Birth weight and early lung compliance as predictors of short-term outcome in premature infants with respiratory distress syndrome
The original publication is available at http://www.samj.org.za
In addition to birth weight (BW), respiratory mechanics measured during the first week of life have been reported to predict outcome in ventilated newborn infants with respiratory distress syndrome(RDS). Most measuring techniques are invasive, requiring the placement of an oesophageal tube or balloon. In the present study the compliance (Crs) and resistance (Rrs) of the total respiratory system were measured without an oesophageal tube, using a commercially available system (PEDS; MAS Inc., Hatfield, Pa.). The Crs and Rrs were determined once, within 24 hours of birth, in 28 preterm infants requiring mechanical ventilation for RDS. Variables such as gestational age (GA) and BW were also evaluated for their predictive role in outcome. Poor outcome was defined as death from respiratory failure or the development of bronchopulmonary dysplasia (BPD) at 28 days.
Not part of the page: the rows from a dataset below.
(* ===== verification/Rpc.v ===== *)
(** Remote procedure calls (src/libel/net/protorpc/rpc.proto, RpcChannel.h,
    RpcChannel.cpp, RpcServer.h, RpcServer.cpp): the messages, the channel at both
    ends of a connection, and the server's table of services.  Messages travel
    through the codec of the file Codec, which delivers them whole and in order. *)

From S2P Require Import Prelude.

(** ** rpc.proto *)
Inductive MessageType := REQUEST | RESPONSE | ERROR.
Inductive ErrorCode :=
  | NO_ERROR | WRONG_PROTO | NO_SERVICE | NO_METHOD | INVALID_REQUEST | INVALID_RESPONSE | TIMEOUT.
#[global] Instance MessageType_eq_dec : EqDecision MessageType.
Proof. solve_decision. Defined.
#[global] Instance RpcErrorCode_eq_dec : EqDecision ErrorCode.
Proof. solve_decision. Defined.

(** An optional field is absent or set; reading an absent string gives "". *)
Record RpcMessage := mk_message {
  type : MessageType;
  id : Z;
  service : option bytes;
  method : option bytes;
  request : option bytes;
  response : option bytes;
  error : option ErrorCode;
}.
#[global] Instance RpcMessage_eq_dec : EqDecision RpcMessage.
Proof. solve_decision. Defined.

Definition get (field : option bytes) : bytes := default [] field.

(** What the channel uses of [google::protobuf::Service]: its full name, and for the
    methods its descriptor knows whether bytes parse as the method's request. *)
Record Service := mk_service {
  full_name : bytes;
  FindMethodByName : bytes -> option (bytes -> bool);
}.

Module RpcChannel.

(** [response] and [done] are pointers given by the caller. *)
Record OutstandingCall := mk_call { out_response : option Z; out_done : option Z }.

Record t := mk {
  id_ : Z;
  outstandings_ : gmap Z OutstandingCall;
  services_ : option (gmap bytes Service);
}.

Definition new : t := {| id_ := 0; outstandings_ := ∅; services_ := None |}.

Definition setServices (c : t) (services : gmap bytes Service) : t :=
  {| id_ := id_ c; outstandings_ := outstandings_ c; services_ := Some services |}.

(** What a handler does besides changing the channel: messages handed to the codec,
    closures run (with the bytes parsed into the caller's response object, if the
    answer had any), methods invoked on a service. *)
Inductive event :=
  | Send (m : RpcMessage)
  | RunDone (call : Z) (done : Z) (payload : option bytes)
  | Invoke (call : Z) (service method request : bytes).

(** [CallMethod]: [request] is the serialized request. *)
Definition CallMethod (c : t) (service_name method_name request : bytes) (response done : option Z)
  : t * list event :=
  let id' := uint64 (id_ c + 1) in
  let message := {| type := REQUEST; id := id'; service := Some service_name; method := Some method_name;
                    request := Some request; response := None; error := None |} in
  let out := {| out_response := response; out_done := done |} in
  ({| id_ := id'; outstandings_ := <[id' := out]> (outstandings_ c); services_ := services_ c |},
   [Send message]).

Definition error_response (i : Z) (e : ErrorCode) : RpcMessage :=
  {| type := RESPONSE; id := i; service := None; method := None; request := None;
     response := None; error := Some e |}.

(** The branch for a response. *)
Definition onResponse (c : t) (message : RpcMessage) : outcome (t * list event) :=
  let i := id message in
  _ ← assert_ (bool_decide (is_Some (response message) \/ is_Some (error message))) ;
  let out := default (mk_call None None) (outstandings_ c !! i) in
  let c := {| id_ := id_ c; outstandings_ := delete i (outstandings_ c); services_ := services_ c |} in
  mret (c, match out_response out with
           | Some _ => match out_done out with
                       | Some d => [RunDone i d (response message)]
                       | None => []
                       end
           | None => []
           end).

(** The branch for a request: the error code, and the invocation. *)
Definition dispatch (c : t) (message : RpcMessage) : ErrorCode * list event :=
  match services_ c with
  | Some services =>
      match services !! get (service message) with
      | Some svc =>
          match FindMethodByName svc (get (method message)) with
          | Some parses =>
              if parses (get (request message))
              then (NO_ERROR, [Invoke (id message) (get (service message)) (get (method message))
                                 (get (request message))])
              else (INVALID_REQUEST, [])
          | None => (NO_METHOD, [])
          end
      | None => (WRONG_PROTO, [])
      end
  | None => (NO_SERVICE, [])
  end.

(** [sameConn] is [conn == conn_]. *)
Definition onRpcMessage (sameConn : bool) (c : t) (message : RpcMessage) : outcome (t * list event) :=
  _ ← assert_ sameConn ;
  match type message with
  | RESPONSE => onResponse c message
  | REQUEST =>
      let r := dispatch c message in
      mret (c, r.2 ++ if decide (r.1 = NO_ERROR) then [] else [Send (error_response (id message) r.1)])
  | ERROR => mret (c, [])                                  (* LOG_WARN *)
  end.

(** [doneCallback], run by the service with the serialized response. *)
Definition doneCallback (resp : bytes) (i : Z) : event :=
  Send {| type := RESPONSE; id := i; service := None; method := None; request := None;
          response := Some resp; error := None |}.

(** [~RpcChannel]: the response objects and the closures it deletes. *)
Definition destroy (c : t) : list (Z * OutstandingCall) := map_to_list (outstandings_ c).

End RpcChannel.

Module RpcServer.
Record t := mk { services_ : gmap bytes Service }.
Definition new : t := {| services_ := ∅ |}.

Definition registerService (s : t) (svc : Service) : t :=
  {| services_ := <[full_name svc := svc]> (services_ s) |}.

(** [onConnection]: a new connection gets a channel that knows the services, a
    closed one loses its channel. *)
Definition onConnection (s : t) (connected : bool) : option RpcChannel.t :=
  if connected then Some (RpcChannel.setServices RpcChannel.new (services_ s)) else None.
End RpcServer.

(** ** A client and a server connected by two byte streams *)
Module RpcSystem.
Import RpcChannel.

Definition sends (es : list event) : list RpcMessage :=
  omap (fun e => match e with Send m => Some m | _ => None end) es.
Definition invoked (es : list event) : list Z :=
  omap (fun e => match e with Invoke i _ _ _ => Some i | _ => None end) es.
Definition ran (es : list event) : list (Z * Z * option bytes) :=
  omap (fun e => match e with RunDone i d p => Some (i, d, p) | _ => None end) es.
Definition answers_in (ms : list RpcMessage) : list (Z * option bytes) :=
  map (fun m => (id m, response m)) ms.

(** [up] and [down] are the messages on their way to the server and to the client,
    [serving] the calls handed to a service that has not run its closure yet; the
    rest is history: the calls made, the answers sent, the closures run. *)
Record t := mk {
  client : RpcChannel.t;
  server : RpcChannel.t;
  up : list RpcMessage;
  down : list RpcMessage;
  serving : list Z;
  calls : list (Z * Z);
  answers : list (Z * option bytes);
  runs : list (Z * Z * option bytes);
}.

Definition init (services : RpcServer.t) : t :=
  {| client := RpcChannel.new;
     server := default RpcChannel.new (RpcServer.onConnection services true);
     up := []; down := []; serving := []; calls := []; answers := []; runs := [] |}.

(** The client calls a method with a response object and a closure; the server's
    end reads a message; a service finishes a call, in any order; the client's end
    reads a message. *)
Inductive step : t -> t -> Prop :=
  | StepCall s svc mth req resp d c' es :
      id_ (client s) + 1 < 2 ^ 64 ->
      CallMethod (client s) svc mth req (Some resp) (Some d) = (c', es) ->
      step s (mk c' (server s) (up s ++ sends es) (down s) (serving s)
                (calls s ++ [(id_ c', d)]) (answers s) (runs s))
  | StepServer s m ms c' es :
      up s = m :: ms -> onRpcMessage true (server s) m = Ok (c', es) ->
      step s (mk (client s) c' ms (down s ++ sends es) (serving s ++ invoked es)
                (calls s) (answers s ++ answers_in (sends es)) (runs s))
  | StepFinish s i l1 l2 resp :
      serving s = l1 ++ i :: l2 ->
      step s (mk (client s) (server s) (up s) (down s ++ sends [doneCallback resp i]) (l1 ++ l2)
                (calls s) (answers s ++ answers_in (sends [doneCallback resp i])) (runs s))
  | StepClient s m ms c' es :
      down s = m :: ms -> onRpcMessage true (client s) m = Ok (c', es) ->
      step s (mk c' (server s) (up s) ms (serving s) (calls s) (answers s) (runs s ++ ran es)).

Definition run_id (r : Z * Z * option bytes) : Z := r.1.1.

(** Every call is in exactly one place. *)
Definition places (s : t) : list Z :=
  map id (up s) ++ serving s ++ map id (down s) ++ map run_id (runs s).

Definition answer_ok (m : RpcMessage) : Prop :=
  type m = RESPONSE /\ (is_Some (response m) \/ is_Some (error m)).

Record inv (s : t) : Prop := mk_inv {
  inv_ids : forall i d, (i, d) ∈ calls s -> 1 <= i <= id_ (client s);
  inv_next : 0 <= id_ (client s) < 2 ^ 64;
  inv_nodup : NoDup (map fst (calls s));
  inv_places : places s ≡ₚ map fst (calls s);
  inv_up : Forall (fun m => type m = REQUEST) (up s);
  inv_down : Forall answer_ok (down s);
  inv_answers : map fst (answers s) ≡ₚ map id (down s) ++ map run_id (runs s);
  inv_down_answers : forall m, m ∈ down s -> (id m, response m) ∈ answers s;
  inv_runs : forall i d p, (i, d, p) ∈ runs s -> (i, d) ∈ calls s /\ (i, p) ∈ answers s;
  inv_outstanding : forall i d, (i, d) ∈ calls s -> i ∉ map run_id (runs s) ->
    exists resp, outstandings_ (client s) !! i = Some (mk_call (Some resp) (Some d));
  inv_outstanding_only : forall i, is_Some (outstandings_ (client s) !! i) ->
    i ∈ map fst (calls s) /\ i ∉ map run_id (runs s);
}.

Lemma init_inv services : inv (init services).
Proof.
  split; simpl; try done; try (by constructor); try (intros; set_solver).
  intros i. rewrite lookup_empty. by intros [].
Qed.

Lemma rpc_call_inv s svc mth req resp d c' es :
  inv s -> id_ (client s) + 1 < 2 ^ 64 ->
  CallMethod (client s) svc mth req (Some resp) (Some d) = (c', es) ->
  inv (mk c' (server s) (up s ++ sends es) (down s) (serving s)
         (calls s ++ [(id_ c', d)]) (answers s) (runs s)).
Proof.
  intros Hs Hb E. unfold CallMethod in E. pose proof (inv_next s Hs) as Hn.
  rewrite uwrap_small in E by lia. injection E as <- <-. cbn [id_ sends omap].
  set (n := id_ (client s) + 1) in *.
  assert (n ∉ map fst (calls s)) as Hnew.
  { intros (x & Hx & Hin)%list_elem_of_fmap. destruct x as [i d']. simpl in Hx. subst i.
    apply (inv_ids s Hs) in Hin. lia. }
  assert (n ∉ map run_id (runs s)) as Hnr.
  { intros Hin. apply Hnew. rewrite <- (inv_places s Hs). unfold places. rewrite !elem_of_app. auto. }
  split; unfold places; cbn [client server up down serving calls answers runs id_ outstandings_].
  - intros i d' [Hin|Hin]%elem_of_app; [apply (inv_ids s Hs) in Hin; lia|].
    apply list_elem_of_singleton in Hin. injection Hin as -> ->. lia.
  - lia.
  - rewrite map_app. apply NoDup_app. split_and!; [apply Hs| |apply NoDup_singleton].
    intros x Hx Hin. apply list_elem_of_singleton in Hin. simpl in Hin. by subst x.
  - rewrite !map_app. simpl. rewrite <- (inv_places s Hs). unfold places. solve_Permutation.
  - apply Forall_app. split; [apply Hs|]. by repeat constructor.
  - apply Hs.
  - apply Hs.
  - apply Hs.
  - intros i d' p Hin. destruct (inv_runs s Hs i d' p Hin). split; [|done]. apply elem_of_app. by left.
  - intros i d' [Hin|Hin]%elem_of_app Hr.
    + destruct (inv_outstanding s Hs i d' Hin Hr) as [rp Ho]. exists rp.
      rewrite lookup_insert_ne; [done|]. intros <-. apply Hnew. apply list_elem_of_fmap. by exists (n, d').
    + apply list_elem_of_singleton in Hin. injection Hin as -> ->. exists resp. by rewrite lookup_insert_eq.
  - intros i Hi. rewrite map_app, elem_of_app. destruct (decide (i = n)) as [->|Hne].
    + split; [|done]. right. simpl. by apply list_elem_of_singleton.
    + rewrite lookup_insert_ne in Hi by done. destruct (inv_outstanding_only s Hs i Hi). auto.
Qed.

(** A request is either handed to a service or answered with an error. *)
Lemma request_outcome c m :
  type m = REQUEST ->
  exists es, onRpcMessage true c m = Ok (c, es) /\
    ((sends es = [] /\ invoked es = [id m]) \/
     (exists e, sends es = [error_response (id m) e] /\ invoked es = [])).
Proof.
  intros Ht. unfold onRpcMessage. rewrite assert_pass, Ht by done. eexists. split; [done|].
  unfold dispatch. repeat case_match; simplify_eq; simpl; eauto.
Qed.

(** Sending the answer [a] for a call that is being dealt with at the server. *)
Lemma answer_inv s i a up' serving' server' :
  inv s -> map id (up s) ++ serving s ≡ₚ i :: map id up' ++ serving' ->
  Forall (fun m => type m = REQUEST) up' -> id a = i -> answer_ok a ->
  inv (mk (client s) server' up' (down s ++ [a]) serving' (calls s)
         (answers s ++ answers_in [a]) (runs s)).
Proof.
  intros Hs Hp Hup <- Ha. split; unfold places;
    cbn [client server up down serving calls answers runs]; try apply Hs; try done.
  - rewrite <- (inv_places s Hs). unfold places. rewrite map_app. simpl.
    rewrite (app_assoc (map id (up s))), Hp. solve_Permutation.
  - apply Forall_app. split; [apply Hs|]. by apply Forall_singleton.
  - rewrite !map_app, (inv_answers s Hs). simpl. solve_Permutation.
  - intros m [Hin|Hin]%elem_of_app.
    + apply elem_of_app. left. by apply Hs.
    + apply list_elem_of_singleton in Hin as ->. apply elem_of_app. right. simpl. by left.
  - intros i d p Hin. destruct (inv_runs s Hs i d p Hin). split; [done|]. apply elem_of_app. by left.
Qed.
All non-survivors died of refractory respiratory failure, at a median age of 6 days. The median Crs of the 21 survivors was 0.5 ml/cm H2O and of the non-survivors 0.21 ml/cm H2O (P = 0.01). Crs below 0.45 ml/cm H2O predicted 15 of the 16 infants who either developed BPD or died (positive predictive value 100%; negative predictive value 92%; sensitivity 94%; specificity 100%). Nine survivors, who subsequently developed BPD, had a median Crs of 0.38 ml/cm H2O. Their Crs was significantly lower than that of the infants without evidence of BPD (Crs = 0.61 ml/cm H2O) (P = 0.01). All of the 12 babies without BPD who survived had median Crs values above 0.45 ml/cm H20. The median Rrs of the 9 infants with BPD (96 cm H2O/l/s) was also significantly higher than the Rrs value of the non-BPD group (59 cm H2O/l/s) (P = 0.05). When stepwise multiple logistic regression was applied to predict outcome, the only variable that could be entered at a 0.05 level of significance was BW. Uncorrected compliance entered the second step, but did not reach statistical significance. We conclude that in premature infants with RDS, BW is a strong predictor of outcome. Although determination of the Crs within the first 24 hours after birth did not add significance to this predictive model, it was nevertheless a useful parameter to determine respiratory morbidity and mortality.